Tuesday’s meeting offers a chance to ease tensions, although neither side is expecting a breakthrough
A series of meetings have laid the groundwork for the summit and one source says the two sides have resumed efforts to address a series of grievances
Chinese President Xi Jinping and his US counterpart Joe Biden are expected to use a limited window of opportunity to ease tensions when they hold their virtual summit next week.
In what is expected to be their most extensive meeting since Biden took office, both sides have indicated their hope to use direct engagement between the two top leaders to stabilise ties amid their two countries’ intense rivalry across a broad range of areas from geopolitics to trade.

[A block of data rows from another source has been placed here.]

(* ===== verification/Registry.v ===== *)
(** The server registry: internal/orch/registry.go, the instance state updates of state.go and
    the data of manager.go.

    Instances and servers are shared, mutable objects in the code.  An instance is reached only
    through the record created for its id, so its id is its pointer and [instances] is the object
    store; [instancesByID] is the set of ids the registry still maps.  A server object has a
    pointer of its own: [serversByID] and [serverByInstanceID] hold such pointers, and two of
    them may disagree about the object registered under one id.  Whether an operating-system
    process is alive is the environment's, the argument [alive]. *)
From S2P Require Import Prelude GoStrings LaunchPlan.

(** * Data *)

(** state.go [serverSpec] *)
Record serverSpec := mkSpec { spLine : Z; ListenPort : Z; SearchPath : list string }.

(** state.go [managedServer]: its pointer, the process behind [Cmd] and its console's pointer. *)
Record managedServer := mkManaged {
  msPtr : Z;
  msProcess : option Z;
  msConsole : option Z;
}.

Neither side expects any specific outcomes or a joint statement from the meeting, but Xi is expected to use the meeting to discuss the Taiwan security situation and calls for a boycott of the Beijing 2022 Winter Olympics, according to people who have been briefed on the preparations for the meeting.
The summit, scheduled for early Tuesday morning Beijing time, comes after Xi consolidated his status at home at the Communist Party’s sixth plenum.
The meeting of the party’s top leadership passed a rare resolution on the party’s history that praised its direction under Xi’s leadership – putting him on a par with Mao Zedong and Deng Xiaoping and paving the way for a third term next year.
Next year both Xi and Biden are likely to spend a lot of energy focusing on their respective domestic agendas in the run-up to the 20th Party Congress and midterm elections, so next week’s meeting provides a rare space for the two to calm tensions and discuss the next stage of their relationship.
The virtual meeting comes amid simmering tensions over Taiwan and US concerns about China’s growing nuclear capabilities.
On Tuesday People’s Liberation Army joint forces conducted combat readiness drills in waters directly across from Taiwan, as a US congressional delegation arrived on the island for a surprise visit slammed by Beijing as a “rude interference” in its internal affairs.
US officials have recently admitted that a US special-operations unit and a contingent of marines have been secretly training military forces on Taiwan.
Chinese Foreign Minister Wang Yi told US Secretary of State Antony Blinken in a phone call on Saturday that Taiwanese independence was the “biggest threat to the peace and stability of the Taiwan Strait”.
Wang also said the summit is a major event in international relations. “The two sides should meet each other halfway ... ensuring that the meeting will be smooth and successful, and push Sino-US relations back on the track of healthy and stable development,” he said, according to a Chinese Foreign Ministry statement.
As Beijing begins final preparations for the Winter Olympics in February, calls for a boycott over human rights concerns — including Xinjiang and Hong Kong — have grown.
The Group of Seven nations are reportedly discussing a possible diplomatic boycott of the games, something that lawmakers in the US, Britain and European Union have also called for.
However, relations between China and the US have shown signs of improvement since a fiery exchange between their top diplomats in Alaska in March.
Xi and Biden last spoke in a September phone call, and their virtual summit was agreed last month when China’s foreign policy chief Yang Jiechi met US National Security Adviser Jake Sullivan in Switzerland.
One source said the two nations have quietly resumed working-level dialogues to discuss a list of major grievances outlined when US deputy secretary of state Wendy Sherman met Chinese diplomats in Tianjin in July.
The source also said the two sides have agreed in principle to ease visa restrictions on students in the near future.
Lu Xiang, an expert on US affairs with the Chinese Academy of Social Sciences, said despite the many frictions facing the two nations, the summit would help set the tone for improving relations in the coming months.